**WORK REQUIRED:**
Look in the data below for the line that contains "assert (core (close". Copy that line and the remaining lines exactly.

Collected data:
(** The line that tells a room about a kick. *)
Definition kick_notice (nick reason : string) : string :=
  "[system] " +:+ nick +:+ " was kicked" +:+ (if sempty reason then "" else ": " +:+ reason).

(* ===================================================================== *)
(** * What anybody may do *)

Section base.
Context {S : Type} `{ServerStorage S} `{Sodium} `{Platform}.
Abbreviation W := (World S).

(** Nothing the predicate sees; posted tasks; safe changes of a session; a session
    that has left the server leaves a room. *)
Record base (Q : W -> Prop) : Prop := {
  base_rest : forall w w', core w' = core w -> tasks w' = tasks w ->
    storage_ w' = storage_ w -> Q w -> Q w';
  base_post : forall t, keeps Q (post t);
  base_session : forall s f, safe_session f -> keeps Q (on_session s f);
  base_drop : forall s id w, s ∉ sessions_ (server w) -> Q w ->
    Q (on_room id (without_member s) w).2;
}.

Lemma keeps_and {A} (P Q : W -> Prop) (m : M W A) :
  keeps P m -> keeps Q m -> keeps (fun w => P w /\ Q w) m.
Proof. intros HP HQ w [Hp Hq]. split; [by apply HP|by apply HQ]. Qed.

Lemma base_and (P Q : W -> Prop) : base P -> base Q -> base (fun w => P w /\ Q w).
Proof.
  intros BP BQ. split.
  - intros w w' Hc Ht Hs [Hp Hq]. split; [by apply (base_rest P BP w)|by apply (base_rest Q BQ w)].
  - intros t. apply keeps_and; by apply base_post.
  - intros s f Hf. apply keeps_and; by apply base_session.
  - intros s id w Hs [Hp Hq]. split; by apply base_drop.
Qed.

Context (Q : W -> Prop) (B : base Q).

Lemma st_frame {A} (m : M W A) :
  frames core m -> frames tasks m -> frames storage_ m -> keeps Q m.
Proof. intros Hc Ht Hs w. by apply (base_rest Q B). Qed.
Lemma st_session s f : safe_session f -> keeps Q (on_session s f).
Proof. apply (base_session Q B). Qed.
Lemma st_post t : keeps Q (post t).
Proof. apply (base_post Q B). Qed.

Ltac outside := apply st_frame; [auto with chat_frames nocore| |].

Lemma st_app f : keeps Q (on_app f).
Proof. by outside. Qed.
Lemma st_print line : keeps Q (print_error line).
Proof. by outside. Qed.
Lemma st_log line : keeps Q (log_write line).
Proof. outside; intros w; unfold log_write, modify; cbn; by destruct (log_ w). Qed.
Lemma st_steady : keeps Q read_steady_clock.
Proof. by outside. Qed.
Lemma st_random n : keeps Q (random_hex_text n).
Proof. by outside. Qed.
Lemma st_timestamp : keeps Q timestamp_text.
Proof. by outside. Qed.
#[local] Hint Resolve st_app st_print st_log st_steady st_random st_timestamp st_post
  : chat_keeps.

Lemma st_deliver s msg : keeps Q (deliver s msg).
Proof. unfold deliver. keeps_tac. Qed.
Lemma st_deliver_text s text : keeps Q (deliver_text s text).
Proof. apply st_deliver. Qed.
Lemma st_close s : keeps Q (close s).
Proof. apply st_post. Qed.
Lemma st_abort s : keeps Q (abort s).
Proof. apply st_post. Qed.
Lemma st_set_active_room s id : keeps Q (set_active_room_id s id).
Proof. apply st_session. safe_tac. Qed.
#[local] Hint Resolve st_deliver st_deliver_text st_close st_abort st_set_active_room : chat_keeps.

Lemma st_broadcast_users id : keeps Q (broadcast_users id).
Proof. unfold broadcast_users. keeps_tac. Qed.
Lemma st_broadcast_room_lists : keeps Q broadcast_room_lists.
Proof. unfold broadcast_room_lists. keeps_tac. Qed.
#[local] Hint Resolve st_broadcast_users st_broadcast_room_lists : chat_keeps.

Lemma st_private sender target msg id mirror :
  keeps Q (send_private_in_room sender target msg id mirror).
Proof. unfold send_private_in_room. keeps_tac. Qed.
Lemma st_read_loop s : keeps Q (read_loop s).
Proof. apply st_session. safe_tac. Qed.
Lemma st_answer s error : keeps Q (answer s error).
Proof. unfold answer. keeps_tac. Qed.
Lemma st_quota s : keeps Q (consume_message_quota s).
Proof. unfold consume_message_quota. keeps_tac. apply st_session. safe_tac. Qed.

(** A session that has left the server leaves its room as well; its notice is asked
    for when one is due. *)
Lemma st_gone s announce w :
  (announce = true -> nickname w s <> "" ->
   forall id, keeps Q (broadcast_room id (notice (nickname w s) NoticeLeft) "")) ->
  Q (on_server (quit s) w).2 -> Q (disconnect s announce w).2.
Proof.
  intros Hn HQ. unfold disconnect. rewrite bind_snd. fold (quit s).
  assert (s ∉ sessions_ (server (on_server (quit s) w).2)) as Hs by (cbn; set_solver).
  change (nickname w s) with (nickname (on_server (quit s) w).2 s) in Hn.
  set (w1 := (on_server (quit s) w).2) in *. clearbody w1. run_get. rewrite bind_snd.
  pose proof (st_set_active_room s 0%N w1 HQ) as HQ2.
  assert (s ∉ sessions_ (server (set_active_room_id s 0%N w1).2)) as Hs2 by exact Hs.
  set (w2 := (set_active_room_id s 0%N w1).2) in *. clearbody w2.
  destruct (_ =? 0)%N; [exact HQ2|]. rewrite bind_snd.
  apply (base_drop Q B s (active_room_of w1 s) w2 Hs2) in HQ2. fold (without_member s).
  set (w3 := (on_room _ _ w2).2) in *. clearbody w3. change (Q w3) in HQ2.
  here. apply keeps_bind; [|intros _; keeps_tac].
  destruct announce; [|rewrite andb_false_r; apply keeps_ret]. destruct (sempty (nickname w1 s)) eqn:E.
  - rewrite andb_false_r. apply keeps_ret.
  - apply sempty_false in E. apply keeps_when. by apply Hn.
Qed.

Lemma st_gone_silent s w : Q (on_server (quit s) w).2 -> Q (disconnect s false w).2.
Proof. by apply st_gone. Qed.

(** The effect of a kick: one member, of the nickname that was asked for, leaves. *)
Lemma st_kick_in id nick reason w :
  (forall room target w', rooms_ (server w) !! id = Some room -> target ∈ members room ->
     nickname w target = nick -> core w' = core w -> Q w' -> Q (on_server (quit target) w').2) ->
  keeps Q (broadcast_room id (kick_notice nick reason) "") ->
  Q w -> Q (kick_user_in_room id nick reason w).2.
Proof.
  intros Hq Hn HQ. unfold kick_user_in_room. run_get.
  destruct (rooms_ (server w) !! id) as [room|] eqn:Er; [|exact HQ].
  destruct (first_named w nick (set_iter (members room))) as [target|] eqn:Et; [|exact HQ].
  apply List.find_some in Et as [Hin Heq]. apply String.eqb_eq in Heq.
  apply list_elem_of_In, elem_of_set_iter in Hin.
  assert (core (close target (deliver target (Server.Kick nick reason) w).2).2 = core w) as Hc
    by by rewrite frames_core_close, frames_core_deliver.
  pose proof (st_close target _ (st_deliver target (Server.Kick nick reason) w HQ)) as HQ1.
  do 2 rewrite bind_snd. set (w1 := (close target _).2) in *. clearbody w1.
  pose proof (st_gone_silent target w1 (Hq room target w1 eq_refl Hin Heq Hc HQ1)) as HQ2.
  rewrite bind_snd. set (w2 := (disconnect target false w1).2) in *. clearbody w2.
  fold (kick_notice nick reason). here. keeps_tac.
Qed.
End base.

#[export] Hint Resolve st_app st_print st_log st_steady st_random st_timestamp st_post
  st_deliver st_deliver_text st_close st_abort st_set_active_room st_broadcast_users
  st_broadcast_room_lists st_private st_read_loop st_answer st_quota : chat_keeps.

**ANSWER TO THIS PROBLEM:**
  assert (core (close target (deliver target (Server.Kick nick reason) w).2).2 = core w) as Hc
    by by rewrite frames_core_close, frames_core_deliver.
  pose proof (st_close target _ (st_deliver target (Server.Kick nick reason) w HQ)) as HQ1.
  do 2 rewrite bind_snd. set (w1 := (close target _).2) in *. clearbody w1.
  pose proof (st_gone_silent target w1 (Hq room target w1 eq_refl Hin Heq Hc HQ1)) as HQ2.
  rewrite bind_snd. set (w2 := (disconnect target false w1).2) in *. clearbody w2.
  fold (kick_notice nick reason). here. keeps_tac.
Qed.
End base.

#[export] Hint Resolve st_app st_print st_log st_steady st_random st_timestamp st_post
  st_deliver st_deliver_text st_close st_abort st_set_active_room st_broadcast_users
  st_broadcast_room_lists st_private st_read_loop st_answer st_quota : chat_keeps.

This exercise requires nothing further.